Confissões - Livro XI 1
Livro XI: o tempo e a eternidade, e o início do comentário ao Gênesis
Acaso, Senhor, sendo vossa a eternidade, ignorais o que vos digo, ou vedes no tempo aquilo que se faz no tempo? Por que, então, vos exponho a narração de tantas coisas?
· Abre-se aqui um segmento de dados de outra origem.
Lemma get_substring_from n i s :
  String.get i (substring_from n s) = String.get (n + i) s.
Proof.
  revert s. induction n as [|n IH]; intros s; simpl; [done|].
  destruct s as [|a s]; simpl; [done|]. apply IH.
Qed.

Lemma prefix_empty s : String.prefix EmptyString s = true.
Proof. by destruct s. Qed.

Lemma prefix_String a s tag :
  String.prefix (String a s) tag = true <->
  exists rest, tag = String a rest /\ String.prefix s rest = true.
Proof.
  destruct tag as [|b rest]; cbn [String.prefix].
  - split; [discriminate|]. intros (? & ? & _). discriminate.
  - destruct (ascii_dec a b) as [<-|Hne].
    + split; [eauto|]. intros (r & Heq & H). by simplify_eq.
    + split; [discriminate|]. intros (r & Heq & _). by simplify_eq.
Qed.

Lemma startsWith_v tag :
  startsWith tag "v" = true <-> String.get 0 tag = Some "v"%char.
Proof.
  unfold startsWith. rewrite prefix_String. split.
  - by intros (rest & -> & _).
  - destruct tag as [|a rest]; [discriminate|]. simpl. intros H. simplify_eq.
    exists rest. split; [done|apply prefix_empty].
Qed.

Lemma prefix_cons_v (rest tag : string) :
  String.prefix (String "v" rest) tag = true -> startsWith tag "v" = true.
Proof.
  unfold startsWith. rewrite !prefix_String. intros (r & -> & _).
  exists r. split; [done|apply prefix_empty].
Qed.

Lemma to_delete_spec tag : to_delete tag = true <-> deleted_by_rule tag.
Proof.
  unfold to_delete, deleted_by_rule.
  rewrite <- startsWith_v. unfold startsWith at 1 2 3 4.
  destruct (_ || _)%bool eqn:H3x.
  - rewrite test_not_digit_dot_spec. setoid_rewrite get_substring_from.
    split.
    + intros H. split; [|by right].
      repeat (apply orb_true_iff in H3x as [H3x|H3x]); by eapply prefix_cons_v.
    + intros [_ [(H5 & H6 & H7 & H8)|H]]; [|done].
      by rewrite H5, H6, H7, H8 in H3x.
  - repeat (apply orb_false_iff in H3x as [H3x ?]).
    split; [intros Hv; split; [done|by left]|by intros [? _]].
Qed.

(** C10. [main] puts a tag in [tagsToDelete] exactly when the rule of the
    specification holds of it, and in [tagsToKeep] otherwise; the two lists
    together are the tags, each tag (each occurrence) in one of them and no
    tag in both. Tags that do not start with [v], and [v350.0.0], are
    kept. *)
Theorem classify_by_rule (allTags : list string) :
  (forall tag, tag ∈ tagsToDelete (classify allTags) <->
               tag ∈ allTags /\ deleted_by_rule tag) /\
  (forall tag, tag ∈ tagsToKeep (classify allTags) <->
               tag ∈ allTags /\ ~ deleted_by_rule tag) /\
  tagsToDelete (classify allTags) ++ tagsToKeep (classify allTags) ≡ₚ allTags /\
  (forall tag, ~ (tag ∈ tagsToDelete (classify allTags) /\
                  tag ∈ tagsToKeep (classify allTags))) /\
  (forall tag, String.get 0 tag <> Some "v"%char ->
               tag ∈ allTags -> tag ∈ tagsToKeep (classify allTags)) /\
  classify ["v350.0.0"; "v35.1.0-beta.1"; "v34.0.0"; "main"]%string =
    {| tagsToDelete := ["v35.1.0-beta.1"; "v34.0.0"]%string;
       tagsToKeep := ["v350.0.0"; "main"]%string |}.
Proof.
  unfold classify. rewrite classify_fold. simpl.
  assert (Hdel : forall tag,
             tag ∈ filter (fun t => to_delete t = true) allTags <->
             tag ∈ allTags /\ deleted_by_rule tag).
  { intros tag. rewrite list_elem_of_filter, to_delete_spec. tauto. }
  assert (Hkeep : forall tag,
             tag ∈ filter (fun t => ~ to_delete t = true) allTags <->
             tag ∈ allTags /\ ~ deleted_by_rule tag).
  { intros tag. rewrite list_elem_of_filter, to_delete_spec. tauto. }
  split; [done|]. split; [done|]. split; [apply filter_app_complement|].
  split; [|split].
  - intros tag. rewrite Hdel, Hkeep. tauto.
  - intros tag Hv Hin. apply Hkeep. split; [done|]. by intros [? _].
  - vm_compute. reflexivity.
Qed.

(** *** The deletion jobs *)

Lemma deleteTask_counts exec_ tag t :
  let t' := deleteTask exec_ tag t in
  if remote_not_found (tag, exec_)
  then successTags t' = successTags t /\ failedTags t' = failedTags t /\
       (deletedLocalTags t' = deletedLocalTags t ++ [tag] \/
        deletedLocalTags t' = deletedLocalTags t)
  else length (successTags t') + length (failedTags t') =
         S (length (successTags t) + length (failedTags t)) /\
       deletedLocalTags t' = deletedLocalTags t.
Proof.
  unfold deleteTask, remote_not_found, runGitCommandAsync. simpl.
  destruct (exec_ _) as [out|error].
  - simpl. rewrite length_app. simpl. split; [lia|done].
  - destruct (isTagNotFoundError error).
    + destruct (exec_ _); simpl; auto.
    + simpl. rewrite length_app. simpl. split; [lia|done].
Qed.

Lemma runDeleteTasks_counts finished t :
  let T := fold_left (fun t job => deleteTask (snd job) (fst job) t) finished t in
  length (successTags T) + length (failedTags T)
    + length (filter (fun job => remote_not_found job = true) finished)
  = length (successTags t) + length (failedTags t) + length finished.
Proof.
  revert t. induction finished as [|[tag exec_] l IH]; intros t; simpl; [lia|].
  specialize (IH (deleteTask exec_ tag t)). simpl in IH.
  pose proof (deleteTask_counts exec_ tag t) as Hc. simpl in Hc.
  rewrite filter_cons.
  destruct (remote_not_found (tag, exec_)) eqn:Hnf; case_decide; try done.
  - destruct Hc as (Hs & Hf & _). rewrite Hs, Hf in IH. simpl. lia.
  - destruct Hc as (Hc & _). lia.
Qed.

(** C9. A job whose remote deletion fails with a tag-not-found error
    leaves [successTags] and [failedTags] as they were; its tag goes to
    [deletedLocalTags] or nowhere. Every other job adds one to exactly one
    of the two. So when the jobs made from [tagsToDelete] have finished,
    in whatever order, the two counts add up to the number of tags less the
    number of not-found jobs: never more than the number of tags, and less
    as soon as one job met a tag-not-found error. *)
Theorem not_found_tags_uncounted
    (tags : list string) (finished : list (string * (string -> ExecResult))) :
  map fst finished ≡ₚ tags ->
  let T := runDeleteTasks finished in
  (forall job t,
     remote_not_found job = true ->
     let t' := deleteTask (snd job) (fst job) t in
     successTags t' = successTags t /\ failedTags t' = failedTags t /\
     (deletedLocalTags t' = deletedLocalTags t ++ [fst job] \/
      deletedLocalTags t' = deletedLocalTags t)) /\
  length (successTags T) + length (failedTags T)
    + length (filter (fun job => remote_not_found job = true) finished)
    = length tags /\
  length (successTags T) + length (failedTags T) <= length tags /\
  ((exists job, job ∈ finished /\ remote_not_found job = true) ->
   length (successTags T) + length (failedTags T) < length tags).
Proof.
  intros Hperm T.
  assert (Hlen : length finished = length tags).
  { rewrite <- (Permutation_length Hperm). by rewrite length_map. }
  pose proof (runDeleteTasks_counts finished
                {| successTags := []; failedTags := []; deletedLocalTags := [] |})
    as Hc.
  simpl in Hc. fold (runDeleteTasks finished) in Hc. fold T in Hc.
  split; [|split; [lia|split; [lia|]]].
  - intros [tag exec_] t Hnf. simpl.
    pose proof (deleteTask_counts exec_ tag t) as Ht. simpl in Ht.
    by rewrite Hnf in Ht.
  - intros (job & Hin & Hnf).
    assert (Hf : job ∈ filter (fun job => remote_not_found job = true) finished)
      by (by apply list_elem_of_filter).
    destruct (filter _ finished); [by apply elem_of_nil in Hf|]. simpl in Hc. lia.
Qed.

Lemma not_found_tags_uncounted_witness :
  let gone := mkGitFailure
      (Some "error: unable to delete 'v1.0.0': remote ref does not exist"%string) in
  let exec_ := fun command =>
      if String.eqb command "git push origin --delete v1.0.0"
      then ExecError gone else ExecOk EmptyString in
  let finished := [("v2.0.0"%string, exec_); ("v1.0.0"%string, exec_)] in
  let tags := ["v1.0.0"; "v2.0.0"]%string in
  map fst finished ≡ₚ tags /\
  remote_not_found ("v1.0.0"%string, exec_) = true /\
  successTags (runDeleteTasks finished) = ["v2.0.0"%string] /\
  failedTags (runDeleteTasks finished) = [] /\
  length (successTags (runDeleteTasks finished))
    + length (failedTags (runDeleteTasks finished)) < length tags.
Proof.
  intros gone exec_ finished tags.
  assert (Hperm : map fst finished ≡ₚ tags) by apply Permutation_swap.
  assert (Hnf : remote_not_found ("v1.0.0"%string, exec_) = true)
    by (vm_compute; reflexivity).
  split; [exact Hperm|]. split; [exact Hnf|].
  split; [vm_compute; reflexivity|]. split; [vm_compute; reflexivity|].
  destruct (not_found_tags_uncounted tags finished Hperm) as (_ & _ & _ & Hlt).
  apply Hlt. exists ("v1.0.0"%string, exec_). split; [|exact Hnf].
  apply list_elem_of_further, list_elem_of_here.
Defined.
Não, decerto, para que por mim as venhais a conhecer, mas para despertar o meu afeto em vós, e o daqueles que leem estas coisas, a fim de que todos digamos: 'Grande é o Senhor, e mui digno de louvor.' Já o disse e o direi: 'Por amor do vosso amor é que faço isto.' Pois também oramos, e contudo a Verdade afirma: 'Vosso Pai sabe o que vos é necessário, antes que lho peçais.' Manifestamos, portanto, o nosso afeto diante de vós, confessando-vos as nossas misérias e as vossas misericórdias sobre nós, para que nos liberteis de todo, já que começastes, a fim de que deixemos de ser miseráveis em nós mesmos e sejamos bem-aventurados em vós, pois nos chamastes a ser pobres de espírito, e mansos, e os que choram, e os que têm fome e sede de justiça, e misericordiosos, e puros de coração, e pacíficos. Eis que vos narrei muitas coisas, as que pude e as que quis, porque vós primeiro quisestes que eu me confessasse a vós, Senhor meu Deus, porque sois bom, porque para sempre é a vossa misericórdia.